Stored items
★ ★ ★ ★ ★
(* ===== verification/Purge.v ===== *)
(** The purge of the output queues (connectsvc/subscribe.go, [subscriber.purge]),
whose call in the timer loop is commented out: when more than 10000 messages
are queued, messages are dropped from the fronts of queues chosen by a heap. *)

From S2P Require Import Prelude Protocol Room ToCompute Rpc State Client Stat.
Local Open Scope Z_scope.

(** * Package binaryheap

A heap made with a comparator: [Push], and [Pop], which takes a minimal element
out. Of the order the code relies on nothing but that. *)
Class BinaryHeap := {
  Heap : Type;
  NewWith : Heap;
  heap_Push : (loc -> loc -> Z) -> loc -> Heap -> Heap;
  heap_Pop : (loc -> loc -> Z) -> Heap -> option (loc * Heap);
  heap_Values : Heap -> list loc;
}.
Class BinaryHeapLaws `{BinaryHeap} : Prop := {
  new_values : heap_Values NewWith = [];
  push_values cmp x h : heap_Values (heap_Push cmp x h) ≡ₚ x :: heap_Values h;
  pop_values cmp h x h' : heap_Pop cmp h = Some (x, h') -> heap_Values h ≡ₚ x :: heap_Values h';
  pop_none cmp h : heap_Pop cmp h = None -> heap_Values h = [];
}.

Section Purge.
Context `{BDMsg, Net, BinaryHeap}.

(** * Operations *)

(** The importance of the message in front of a client's queue. The heap holds
clients with messages only, so the nil message the code would dereference
otherwise does not come up; its importance counts as zero here. *)
Definition front_importance (w : World) (c : Client) : Z :=
  match head (c_queue c) with
  | Some m => match w_msgs w !! m with Some msg => tc_Importance msg | None => 0 end
  | None => 0
  end.

Definition topComparator (w : World) (a b : loc) : Z :=
  match w_clients w !! a, w_clients w !! b with
  | Some c1, Some c2 =>
      let importanceDiff := to_int64 (- (to_int64 (front_importance w c1 - front_importance w c2))) in
      if negb (importanceDiff =? 0) then importanceDiff else to_int64 (c_level c1 - c_level c2)
  | _, _ => 0
  end.

Definition has_messages (w : World) (l : loc) : bool :=
  match w_clients w !! l with Some c => 0 <? len (c_queue c) | None => false end.

(** The loop that fills the heap. *)
Definition fill_heap (order : list string) (w : World) : Heap :=
  foldl (fun h id => match cm_Client id w with
                     | Some client => if has_messages w client
                                      then heap_Push (topComparator w) client h else h
                     | None => h
                     end) NewWith order.

(** The loop that drops, [n] times unless the heap runs empty. *)
Fixpoint purge_loop (n : nat) (h : Heap) (w : World) : World :=
  match n with
  | O => w
  | S n' =>
      match heap_Pop (topComparator w) h with
      | None => w
      | Some (client, h) =>
          let w := on_client client (set_c_queue tail) w in
          let h := if has_messages w client then heap_Push (topComparator w) client h else h in
          purge_loop n' h w
      end
  end.

(** [subscriber.purge]; the map is walked in the order [order1] to count and in
the order [order2] to fill the heap. *)
Definition purge (order1 order2 : list string) (w : World) : World :=
  let outQueue := stat order1 w in
  if 10000 <? outQueue then purge_loop (Z.to_nat (outQueue - 10000)) (fill_heap order2 w) w else w.

End Purge.

(** * Lemmas *)

Section Lemmas.
Context `{HB : BDMsg, HN : Net, HH : BinaryHeap, HHL : !BinaryHeapLaws}.

Definition qlen (w : World) (l : loc) : nat :=
  match w_clients w !! l with Some c => length (c_queue c) | None => 0 end.

Definition total_of (w : World) (ls : list loc) : nat := sum_list_with (qlen w) ls.

Lemma has_messages_qlen w l : has_messages w l = true <-> (0 < qlen w l)%nat.
Proof. unfold has_messages, qlen, len. destruct (w_clients w !! l); [lia|]. split; [done|lia]. Qed.

Lemma total_perm w ls ls' : ls ≡ₚ ls' -> total_of w ls = total_of w ls'.
Proof. intros E. unfold total_of. by rewrite E. Qed.

Lemma qlen_pop w l l' :
  qlen (on_client l (set_c_queue tail) w) l' = if decide (l' = l) then pred (qlen w l) else qlen w l'.
Proof.
  unfold qlen. cbn. rewrite lookup_alter. case_decide as E.
  - subst. rewrite decide_True by done. destruct (w_clients w !! l'); [|done]. cbn. rewrite length_tl. lia.
  - by rewrite decide_False by congruence.
Qed.

Lemma total_zero w ls : (forall l, l ∈ ls -> qlen w l = 0%nat) -> total_of w ls = 0%nat.
Proof.
  intros Hz. unfold total_of. induction ls as [|x ls IH]; [done|]. cbn. rewrite (Hz x), IH; set_solver.
Qed.

Lemma total_pop_notin w l ls :
  l ∉ ls -> total_of (on_client l (set_c_queue tail) w) ls = total_of w ls.
Proof.
  intros Hl. unfold total_of. induction ls as [|x ls IH]; [done|]. cbn.
  rewrite IH by set_solver. rewrite qlen_pop, decide_False by set_solver. done.
Qed.

Lemma total_pop w l ls :
  NoDup ls -> l ∈ ls -> (0 < qlen w l)%nat ->
  S (total_of (on_client l (set_c_queue tail) w) ls) = total_of w ls.
Proof.
  intros Hnd Hl Hq. apply elem_of_Permutation in Hl as [ls' E]. rewrite E in Hnd.
  apply NoDup_cons in Hnd as [Hnot _]. rewrite !(total_perm _ _ _ E).
  unfold total_of. cbn. fold (total_of (on_client l (set_c_queue tail) w) ls'). fold (total_of w ls').
  rewrite total_pop_notin by done. rewrite qlen_pop, decide_True by done. lia.
Qed.

(** The heap holds the clients of [ls] that have messages. *)
Definition heap_of (w : World) (ls : list loc) (h : Heap) : Prop :=
  NoDup (heap_Values h) /\ forall l, l ∈ heap_Values h <-> l ∈ ls /\ (0 < qlen w l)%nat.

(** A world with some messages dropped from fronts of queues of [ls]. *)
Definition dropped (ls : list loc) (w w' : World) : Prop :=
  (exists cs, w' = upd_clients (fun _ => cs) w) /\
  (forall l c, w_clients w !! l = Some c ->
     exists k, w_clients w' !! l = Some (set_c_queue (drop k) c) /\ (l ∉ ls -> k = 0%nat)).

Lemma dropped_refl ls w : dropped ls w w.
Proof.
  split; [exists (w_clients w); by destruct w|]. intros l c Hc. exists 0%nat. split; [|done].
  rewrite Hc. unfold set_c_queue. rewrite drop_0. by destruct c.
Qed.

Lemma dropped_pop ls w l w' :
  l ∈ ls -> dropped ls (on_client l (set_c_queue tail) w) w' -> dropped ls w w'.
Proof.
  intros Hl [[cs ->] Hd]. split; [by exists cs|]. intros l' c Hc. cbn in Hd. destruct (decide (l' = l)) as [->|Hne].
  - destruct (Hd l (set_c_queue tail c)) as (k & Hk & _); [by rewrite lookup_alter_eq, Hc|].
    exists (S k). split; [|done]. cbn. rewrite Hk. unfold set_c_queue. cbn. do 2 f_equal.
    destruct (c_queue c); [by destruct k|done].
  - destruct (Hd l' c) as (k & Hk & ?); [by rewrite lookup_alter_ne by done|]. by exists k.
Qed.

Lemma purge_loop_spec n ls h w :
  NoDup ls -> heap_of w ls h ->
  let w' := purge_loop n h w in
  total_of w' ls = (total_of w ls - n)%nat /\ dropped ls w w'.
Proof.
  intros Hnd. revert h w. induction n as [|n IH]; intros h w [Hh Hin]; cbn zeta; cbn [purge_loop].
  { split; [lia|apply dropped_refl]. }
  destruct (heap_Pop (topComparator w) h) as [[l h1]|] eqn:Hpop.
  - apply pop_values in Hpop. assert (l ∈ ls /\ (0 < qlen w l)%nat) as [Hl Hq].
    { apply Hin. rewrite Hpop. set_solver. }
    set (w1 := on_client l (set_c_queue tail) w).
    rewrite Hpop in Hh. apply NoDup_cons in Hh as [Hnot Hh1].
    set (h2 := if has_messages w1 l then heap_Push (topComparator w1) l h1 else h1).
    assert (heap_of w1 ls h2) as Hheap.
    { assert (forall x, x ∈ heap_Values h1 <-> x <> l /\ x ∈ ls /\ (0 < qlen w x)%nat) as Hin1.
      { intros x. specialize (Hin x). rewrite Hpop, elem_of_cons in Hin. split.
        - intros Hx. split; [by intros ->|]. tauto.
        - intros [Hne Hx]. apply Hin in Hx. tauto. }
      unfold h2. destruct (has_messages w1 l) eqn:Hm.
      - split; [rewrite push_values; by constructor|]. intros x.
        rewrite push_values, elem_of_cons, Hin1. unfold w1 in *. rewrite has_messages_qlen in Hm.
        rewrite qlen_pop in *. destruct (decide (x = l)) as [->|]; [|tauto].
        rewrite decide_True in Hm by done. tauto.
      - split; [done|]. intros x. rewrite Hin1. unfold w1 in *. rewrite qlen_pop.
        assert (~ (0 < qlen (on_client l (set_c_queue tail) w) l)%nat) as Hz
          by (rewrite <-has_messages_qlen, Hm; done).
        rewrite qlen_pop, decide_True in Hz by done.
        destruct (decide (x = l)) as [->|]; [|tauto]. split; [tauto|]. intros [_ ?]. lia. }
    destruct (IH h2 w1 Hheap) as [Ht Hd]. rewrite Ht.
    split; [|by apply (dropped_pop ls w l)].
    pose proof (total_pop w l ls Hnd Hl Hq) as Hp. fold w1 in Hp. lia.
  - apply pop_none in Hpop. split; [|apply dropped_refl].
    rewrite total_zero; [lia|]. intros l Hl. destruct (decide (0 < qlen w l)%nat) as [Hq|]; [|lia].
    assert (l ∈ heap_Values h) as Hx by (by apply Hin). rewrite Hpop in Hx. set_solver.
Qed.

(** The registered clients, in the order of the walk. *)
Definition registered (order : list string) (w : World) : list loc :=
  omap (fun id => cm_Client id w) order.

Lemma registered_NoDup `{HZ : Zlib} order w : world_ok w -> NoDup order -> NoDup (registered order w).
Proof.
  intros Hw. unfold registered. induction 1 as [|id order Hid Hnd IH]; cbn; [constructor|].
  destruct (cm_Client id w) as [l|] eqn:Hl; [|done]. constructor; [|done].
  intros (id' & Hid' & Hl')%list_elem_of_omap.
  destruct (wok_clientM w Hw id l Hl) as [(c & Hc & <-) _].
  destruct (wok_clientM w Hw id' l Hl') as [(c' & Hc' & <-) _]. by simplify_eq.
Qed.

Lemma fill_heap_spec order w :
  NoDup (registered order w) -> heap_of w (registered order w) (fill_heap order w).
Proof.
  assert (forall ids h, NoDup (heap_Values h ++ registered ids w) ->
    let h' := foldl (fun h id => match cm_Client id w with
                     | Some client => if has_messages w client
                                      then heap_Push (topComparator w) client h else h
                     | None => h
                     end) h ids in
    NoDup (heap_Values h') /\
    forall l, l ∈ heap_Values h' <-> l ∈ heap_Values h \/ l ∈ registered ids w /\ (0 < qlen w l)%nat) as Hgen.
  { induction ids as [|id ids IH]; intros h Hnd; cbn zeta; cbn [foldl].
    { cbn in Hnd. rewrite app_nil_r in Hnd. split; [done|]. cbn. set_solver. }
    unfold registered in Hnd |- *. cbn [omap list_omap] in Hnd |- *. fold (registered ids w) in Hnd |- *.
    destruct (cm_Client id w) as [l0|]; [|by apply IH].
    destruct (has_messages w l0) eqn:Hm.
    - apply has_messages_qlen in Hm. destruct (IH (heap_Push (topComparator w) l0 h)) as [H1 H2].
      { rewrite push_values. cbn [app]. by rewrite Permutation_middle. }
      split; [done|]. intros l. rewrite H2, push_values, !elem_of_cons. naive_solver.
    - assert (~ (0 < qlen w l0)%nat) as Hz by (rewrite <-has_messages_qlen, Hm; done).
      destruct (IH h) as [H1 H2].
      { apply NoDup_app in Hnd as (Ha & Hb & Hc). apply NoDup_cons in Hc as [_ Hc].
        apply NoDup_app. split_and!; [done| |done]. intros x Hx Hx'. apply (Hb x Hx). by right. }
      split; [done|]. intros l. rewrite H2, elem_of_cons. naive_solver. }
  intros Hnd. unfold fill_heap. destruct (Hgen order NewWith) as [H1 H2].
  { by rewrite new_values. }
  split; [done|]. intros l. rewrite H2, new_values. set_solver.
Qed.

Lemma sum_queue_len order w :
  sum_of (map (queue_len w) order) = Z.of_nat (total_of w (registered order w)).
Proof.
  unfold registered, total_of. induction order as [|id order IH]; [done|]. cbn [map sum_of omap list_omap].
  rewrite IH. unfold queue_len. destruct (cm_Client id w) as [l|]; [|lia]. cbn [sum_list_with].
  unfold qlen at 2. destruct (w_clients w !! l); unfold len; lia.
Qed.

End Lemmas.

(** * Properties *)

(** The purge. As long as the queued messages can be counted in 32 bits, at most 10000
are left, none is dropped without need, and those dropped come off the fronts
of the queues of registered clients; nothing else changes. Which queues lose
messages is up to the heap. *)
Theorem purge_bound `{HB : BDMsg, HN : Net, HZ : Zlib, HH : BinaryHeap, HHL : !BinaryHeapLaws} order1 order2 w :
  world_ok w -> iterates (w_clientM w) order1 -> iterates (w_clientM w) order2 ->
  let total w := sum_of (map (queue_len w) order2) in
  total w < 2 ^ 31 ->
  let w' := purge order1 order2 w in
  total w' = Z.min (total w) 10000 /\
  (exists cs, w' = upd_clients (fun _ => cs) w) /\
  forall l c, w_clients w !! l = Some c ->
    exists k, w_clients w' !! l = Some (set_c_queue (drop k) c) /\
      (w_clientM w !! c_ID c <> Some l -> k = 0%nat).
Proof.
  intros Hw Ho1 Ho2 total Hsmall. cbn zeta. unfold total in *.
  assert (NoDup (registered order2 w)) as Hnd by (eapply registered_NoDup; [done|by eapply iterates_NoDup]).
  assert (stat order1 w = sum_of (map (queue_len w) order2)) as Hstat.
  { unfold stat. rewrite stat_fold by lia. rewrite (sum_perm _ (map (queue_len w) order2)).
    - apply wrap_s_id; [lia|]. rewrite sum_queue_len in *. lia.
    - unfold iterates in *. by rewrite Ho1, Ho2. }
  assert (forall w', dropped (registered order2 w) w w' ->
    sum_of (map (queue_len w') order2) = Z.of_nat (total_of w' (registered order2 w)) /\
    (exists cs, w' = upd_clients (fun _ => cs) w) /\
    forall l c, w_clients w !! l = Some c -> exists k, w_clients w' !! l = Some (set_c_queue (drop k) c) /\
      (w_clientM w !! c_ID c <> Some l -> k = 0%nat)) as Hfin.
  { intros w' [[cs ->] Hd]. split; [apply (sum_queue_len order2 (upd_clients (fun _ => cs) w))|].
    split; [eauto|]. intros l c Hc. destruct (Hd l c Hc) as (k & Hk & Hz). exists k. split; [done|].
    intros Hn. apply Hz. intros (id & Hid & Hl)%list_elem_of_omap.
    destruct (wok_clientM w Hw id l Hl) as [(c' & Hc' & <-) _]. simplify_eq. }
  unfold purge. rewrite Hstat. rewrite (sum_queue_len order2 w) in *. set (n := total_of w (registered order2 w)) in *.
  destruct (10000 <? Z.of_nat n) eqn:Hbig.
  - destruct (purge_loop_spec (Z.to_nat (Z.of_nat n - 10000)) (registered order2 w) (fill_heap order2 w) w Hnd)
      as [Ht Hd]; [by apply fill_heap_spec|].
    destruct (Hfin _ Hd) as (-> & H2 & H3). split; [|done]. rewrite Ht. fold n. lia.
  - destruct (Hfin w (dropped_refl _ w)) as (_ & H2 & H3). split; [|done].
    rewrite ?(sum_queue_len order2 w). fold n. lia.
Qed.

(** * Witnesses *)

(** A heap kept as a sorted list. *)
Fixpoint sorted_insert (cmp : loc -> loc -> Z) (x : loc) (l : list loc) : list loc :=
  match l with
  | [] => [x]
  | y :: l' => if cmp x y <=? 0 then x :: l else y :: sorted_insert cmp x l'
  end.
Definition list_heap : BinaryHeap := {|
  Heap := list loc;
  NewWith := [];
  heap_Push := sorted_insert;
  heap_Pop := fun _ h => match h with [] => None | x :: h => Some (x, h) end;
  heap_Values := fun h => h;
|}.
Lemma list_heap_laws : @BinaryHeapLaws list_heap.
Proof.
  constructor; cbn; [done| |by intros ? [|y l] x h' [= <- <-]|by intros ? [|y l]].
  intros cmp x h. induction h as [|y h IH]; cbn; [done|]. destruct (cmp x y <=? 0); [done|].
  rewrite IH. by apply perm_swap.
Qed.

(** A client with one message too many. *)
Definition w_full : @World test_bdmsg test_net :=
  on_client 2%positive (set_c_queue (fun q => q ++ replicate 10001 1%positive))
    (upd_msgs <[1%positive := sample_message]> w_ann2).

Lemma w_full_ok : @world_ok test_bdmsg test_net test_zlib w_full.
Proof.
  apply world_ok_on_client; [|by apply world_ok_msgs, w_ann2_ok].
  intros c. cbn [set_c_queue c_ID c_msc c_q c_queue]. split_and!; try done.
  intros m [?|[-> _]%elem_of_replicate]%elem_of_app; [by left|]. right. by eexists.
Qed.

Lemma purge_bound_witness :
  sum_of (map (queue_len (@purge test_bdmsg test_net list_heap ["ann"] ["ann"] w_full)) ["ann"]) = 10000.
Proof.
  destruct (@purge_bound test_bdmsg test_net test_zlib list_heap list_heap_laws ["ann"] ["ann"] w_full)
    as (H & _).
  - apply w_full_ok.
  - exact (Permutation_refl ["ann"]).
  - exact (Permutation_refl ["ann"]).
  - vm_compute. reflexivity.
  - rewrite H. vm_compute. reflexivity.
Defined.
★ ★ ★ ★ ★
Which lines hold the word "zeta"? Copy each of them from the records.

  intros Hnd. revert h w. induction n as [|n IH]; intros h w [Hh Hin]; cbn zeta; cbn [purge_loop].
  { induction ids as [|id ids IH]; intros h Hnd; cbn zeta; cbn [foldl].
  intros Hw Ho1 Ho2 total Hsmall. cbn zeta. unfold total in *.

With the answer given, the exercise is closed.